I happen to be a snacker.  I get the mid-morning and the afternoon munchies.  Sometimes, the urge to nibble strikes before bedtime.  I am on a perpetual search to find something that will satisfy that craving in a healthy way.  (Otherwise, dark chocolate peanut M&Ms win.)  I enjoy this granola with yogurt and also make it into a snack mix with a blend of our favorite nuts and dried fruit.  Add a few chocolate and my kids perk up!

Feel free to try this recipe once and then tweak according to your tastes.  You could add a little more coconut or skip it entirely.  Add slivered almonds instead of the sunflower seeds and adjust the maple syrup to the sweetness level that is perfect for you.  There are no oats in this recipe, so the flavor is slightly different than regular granola…but not so much that everyone may discern a difference.  The first time my husband tried it, he thought the slightly different taste he detected was from the addition of sunflower seeds. He noticed something different but couldn’t quite put his finger on it.  I will be excited to hear your feedback if you try!
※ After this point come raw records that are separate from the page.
(** X7: with 10 or 20 columns every row starts at a multiple of 10 in the flat
    list, and the cell of column [j] is paired with palette entry
    [j mod 10]. *)
Theorem column_color_tens (df : DataFrame) (i j : nat) :
  rectangular df -> NoDup (index df) ->
  ncols df = 10 \/ ncols df = 20 ->
  i < nrows df -> j < ncols df ->
  exists d,
    build df = inr d /\
    nth (i * ncols df + j) (colors d) EmptyString
    = nth (j mod 10) crange EmptyString.
Proof.
  intros Hrect Hnd Hc Hi Hj. exists (layout df).
  split; [now apply build_layout|].
  rewrite layout_colors_nth by (destruct Hc as [E|E]; rewrite E in *; nia).
  f_equal. destruct Hc as [E|E]; rewrite E.
  - rewrite Nat.add_comm. apply Nat.Div0.mod_add.
  - replace (i * 20 + j) with (j + (i * 2) * 10) by lia.
    apply Nat.Div0.mod_add.
Qed.

(** X8: the colour list has one entry per cell only when the table has 20
    columns (or no row). *)
Theorem colors_one_per_cell (df : DataFrame) :
  rectangular df -> NoDup (index df) ->
  exists d,
    build df = inr d /\
    (length (colors d) = length (value d) <-> nrows df = 0 \/ ncols df = 20).
Proof.
  intros Hrect Hnd. exists (layout df).
  split; [now apply build_layout|].
  destruct (layout_lengths Hrect) as (_ & _ & _ & _ & Hv & _).
  rewrite layout_colors_length, Hv. split; intros H; nia.
Qed.

Lemma colors_one_per_cell_witness :
  exists d,
    build table_23 = inr d /\
    (length (colors d) = length (value d)
     <-> nrows table_23 = 0 \/ ncols table_23 = 20).
Proof.
  apply (@colors_one_per_cell table_23).
  - split; [reflexivity | repeat constructor].
  - repeat constructor; simpl; intuition discriminate.
Defined.
(** * MentorConnect: the in-memory storage layer and its HTTP callers

    A shallow embedding of [server/storage.ts] (class [MemStorage]) and of the
    handlers of [server/routes.ts] that the specification talks about
    (registration and dashboard statistics), followed by the properties of
    the specification, each proved or refuted on the embedding.

    Conventions of the embedding:
    - a JavaScript [Map<string, V>] is an insertion-ordered association
      list: [Array.from(m.values())] walks it in insertion order, and the
      code depends on that order ([find] returns the first match, the
      floating-point sum of the dashboard is accumulated left to right);
    - a [Date] is its time value, an integer count of milliseconds;
    - an integer column of the schema is a [Z]; the one place where the code
      leaves the integers ([duration / 60], its sum and [Math.round]) is
      computed in IEEE-754 binary64, as JavaScript does;
    - [randomUUID()] and [new Date()] are inputs of the operation that
      calls them;
    - a method that mutates the store returns the new store with its result. *)

From Stdlib Require Import ZArith QArith Qround List Ascii String Bool Lia.
From Stdlib Require Import Floats.SpecFloat.
Import ListNotations.
Local Open Scope string_scope.
Local Open Scope Z_scope.
Local Open Scope list_scope.

Set Implicit Arguments.

(* ================================================================== *)
(** ** JavaScript values the code tests for truthiness *)

(** A property of a zod-parsed insert object whose column is nullable or
    has a default: it may be missing ([undefined]), [null], or a value. *)
Inductive optional (A : Type) : Type :=
| undefined : optional A
| null : optional A
| value : A -> optional A.
Arguments undefined {A}.
Arguments null {A}.
Arguments value {A} _.

Definition truthy_string (s : string) : bool :=
  match s with EmptyString => false | _ => true end.

Definition truthy_number (n : Z) : bool := negb (n =? 0).

(** [x || null] for a property of type [A | null | undefined]. *)
Definition or_null {A : Type} (truthy : A -> bool) (x : optional A) : option A :=
  match x with
  | value a => if truthy a then Some a else None
  | _ => None
  end.

(** [x || d] for a property of type [string | undefined]. *)
Definition or_default (x : optional string) (d : string) : string :=
  match x with
  | value a => if truthy_string a then a else d
  | _ => d
  end.

(** [{ ...a, f: b.f }] for one property [f] of a [Partial<_>] object:
    the property of [b] wins when [b] has it. *)
Definition merge {A : Type} (old : A) (new : option A) : A :=
  match new with Some v => v | None => old end.

(* ================================================================== *)
(** ** [Map<string, V>] *)

Module JsMap.
Section Ops.
Variable V : Type.

Definition t := list (string * V).

Definition empty : t := [].

Fixpoint get (m : t) (k : string) : option V :=
  match m with
  | [] => None
  | (k', v) :: r => if String.eqb k' k then Some v else get r k
  end.

Definition has (m : t) (k : string) : bool :=
  match get m k with Some _ => true | None => false end.

(** [m.set(k, v)]: an existing key keeps its place, a new key goes last. *)
Fixpoint set (m : t) (k : string) (v : V) : t :=
  match m with
  | [] => [(k, v)]
  | (k', v') :: r =>
      if String.eqb k' k then (k', v) :: r else (k', v') :: set r k v
  end.

(** [m.delete(k)]: the entries left, and whether there was one to remove.
    [remove] drops the entries of the key; a [Map] has at most one. *)
Definition remove (m : t) (k : string) : t :=
  filter (fun e => negb (String.eqb (fst e) k)) m.

Definition delete (m : t) (k : string) : t * bool := (remove m k, has m k).

Definition keys (m : t) : list string := map fst m.
Definition values (m : t) : list V := map snd m.

(** The representation invariant of a [Map]: one entry per key. *)
Definition wf (m : t) : Prop := NoDup (keys m).
End Ops.
End JsMap.

(* ================================================================== *)
(** ** The schema ([shared/schema.ts]) *)

Definition timestamp := Z.

(** [typeof users.$inferSelect] *)
Record User := mkUser {
  u_id : string;
  u_email : string;
  u_password : string;
  u_firstName : string;
  u_lastName : string;
  u_userType : string;
  u_area : string;
  u_bio : option string;
  u_skills : option (list string);
  u_hourlyRate : option Z;
  u_rating : option Z;
  u_reviewCount : option Z;
  u_avatarUrl : option string;
  u_createdAt : option timestamp
}.

(** [z.infer<typeof insertUserSchema>]: [id], [createdAt], [rating] and
    [reviewCount] omitted; nullable columns optional. *)
Record InsertUser := mkInsertUser {
  iu_email : string;
  iu_password : string;
  iu_firstName : string;
  iu_lastName : string;
  iu_userType : string;
  iu_area : string;
  iu_bio : optional string;
  iu_skills : optional (list string);
  iu_hourlyRate : optional Z;
  iu_avatarUrl : optional string
}.

(** [Partial<User>]: [None] is a property the object does not have; a
    property that it has carries a value of the column's type. *)
Record PartialUser := mkPartialUser {
  pu_id : option string;
  pu_email : option string;
  pu_password : option string;
  pu_firstName : option string;
  pu_lastName : option string;
  pu_userType : option string;
  pu_area : option string;
  pu_bio : option (option string);
  pu_skills : option (option (list string));
  pu_hourlyRate : option (option Z);
  pu_rating : option (option Z);
  pu_reviewCount : option (option Z);
  pu_avatarUrl : option (option string);
  pu_createdAt : option (option timestamp)
}.

(** [typeof sessions.$inferSelect] *)
Record Session := mkSession {
  s_id : string;
  s_studentId : string;
  s_mentorId : string;
  s_topic : string;
  s_description : option string;
  s_scheduledAt : timestamp;
  s_duration : Z;
  s_status : string;
  s_createdAt : option timestamp
}.

Record InsertSession := mkInsertSession {
  is_studentId : string;
  is_mentorId : string;
  is_topic : string;
  is_description : optional string;
  is_scheduledAt : timestamp;
  is_duration : Z;
  is_status : optional string
}.

(** [typeof kanbanItems.$inferSelect] *)
Record KanbanItem := mkKanbanItem {
  k_id : string;
  k_title : string;
  k_description : option string;
  k_type : string;
  k_status : string;
  k_points : option Z;
  k_assignee : option string;
  k_priority : option string;
  k_progress : option Z;
  k_createdAt : option timestamp
}.

Record InsertKanbanItem := mkInsertKanbanItem {
  ik_title : string;
  ik_description : optional string;
  ik_type : string;
  ik_status : optional string;
  ik_points : optional Z;
  ik_assignee : optional string;
  ik_priority : optional string;
  ik_progress : optional Z
}.

(** [Partial<KanbanItem>] *)
Record PartialKanbanItem := mkPartialKanbanItem {
  pk_id : option string;
  pk_title : option string;
  pk_description : option (option string);
  pk_type : option string;
  pk_status : option string;
  pk_points : option (option Z);
  pk_assignee : option (option string);
  pk_priority : option (option string);
  pk_progress : option (option Z);
  pk_createdAt : option (option timestamp)
}.

(* ================================================================== *)
(** ** [class MemStorage] *)

Record MemStorage := mkMemStorage {
  users : JsMap.t User;
  sessions : JsMap.t Session;
  kanbanItems : JsMap.t KanbanItem
}.

Definition set_users (st : MemStorage) (m : JsMap.t User) : MemStorage :=
  mkMemStorage m (sessions st) (kanbanItems st).
Definition set_sessions (st : MemStorage) (m : JsMap.t Session) : MemStorage :=
  mkMemStorage (users st) m (kanbanItems st).
Definition set_kanbanItems (st : MemStorage) (m : JsMap.t KanbanItem) : MemStorage :=
  mkMemStorage (users st) (sessions st) m.

(** *** Users *)

Definition getUser (st : MemStorage) (id : string) : option User :=
  JsMap.get (users st) id.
For another recipe using quinoa flakes, you may want to try Banana Nut Quinoa Muffins.

Chunky Quinoa Granola
Ingredients
  • 1 1/2 cups quinoa flakes
  • 1/4 cup sunflower seeds, pepitas, or a mix of both
  • 2 tablespoons coconut flakes, optional (I use unsweetened; sweetened would be fine)
  • 1/4 cups egg whites (requires about 2 eggs)
  • 1/4 – 1/3 cup pure maple syrup (see note)
  • 2 tablespoons melted coconut oil (could substitute canola or grapeseed oil)
  • 1 teaspoon pure vanilla extract
  • 1/4 teaspoon sea or kosher salt
  • Optional add-ins: nuts, seeds, dried fruit, chocolate or white chocolate chips
Instructions
  1. Preheat the oven to 350 degrees, and line a baking sheet with parchment paper.
  2. Combine quinoa flakes, coconut (if using), sunflower seeds and/or pepitas, and salt in a medium mixing bowl.
  3. In a small bowl, combine egg whites, maple syrup, melted coconut oil, and vanilla.
  4. Add the wet mixture to the dry quinoa mixture, and mix until all of the quinoa flakes are thoroughly moistened.
  5. Spread the mixture onto the parchment-lined baking sheet. (I take a few minutes to press the mixture into an even layer and then separate into similar-size chunks. See photo. I use a spatula to sort of slice into pieces and then work into clumps with my fingers. It doesn’t have to be perfect, but this will help you to get evenly-crisped chunks.)
  6. Bake for 10-15 minutes or until the granola is turning golden brown. Remove from the oven and stir. Then reduce the oven temperature to 250 degrees, and bake for another 10-20 minutes or until the granola is just crisp. Precise time will depend on individual ovens and the size of your chunks, so take a peek on the early side the first time or two you make this. The granola will continue to crisp up as it cools, so err on the side of not too crisp. After the granola cools, if it is still a little chewy, you may return to the 250-degree oven for another 10 minutes or so to dry out a bit more. This will not compromise the granola at all.
  7. Allow to cool completely and then store in an airtight container. If desired, add optional nuts and dried fruit. You may also enjoy with yogurt or as a cereal.
Notes
  • I add 1/4 cup of maple syrup which produces a not-too-sweet granola. If you prefer your granola a bit sweeter, use 1/3 cup. I do think that the flavors develop overnight, so while you may think this granola is not sweet enough straight out of the oven, you may find it slightly more flavorful the next day. Feel free to tweak according to your taste preference.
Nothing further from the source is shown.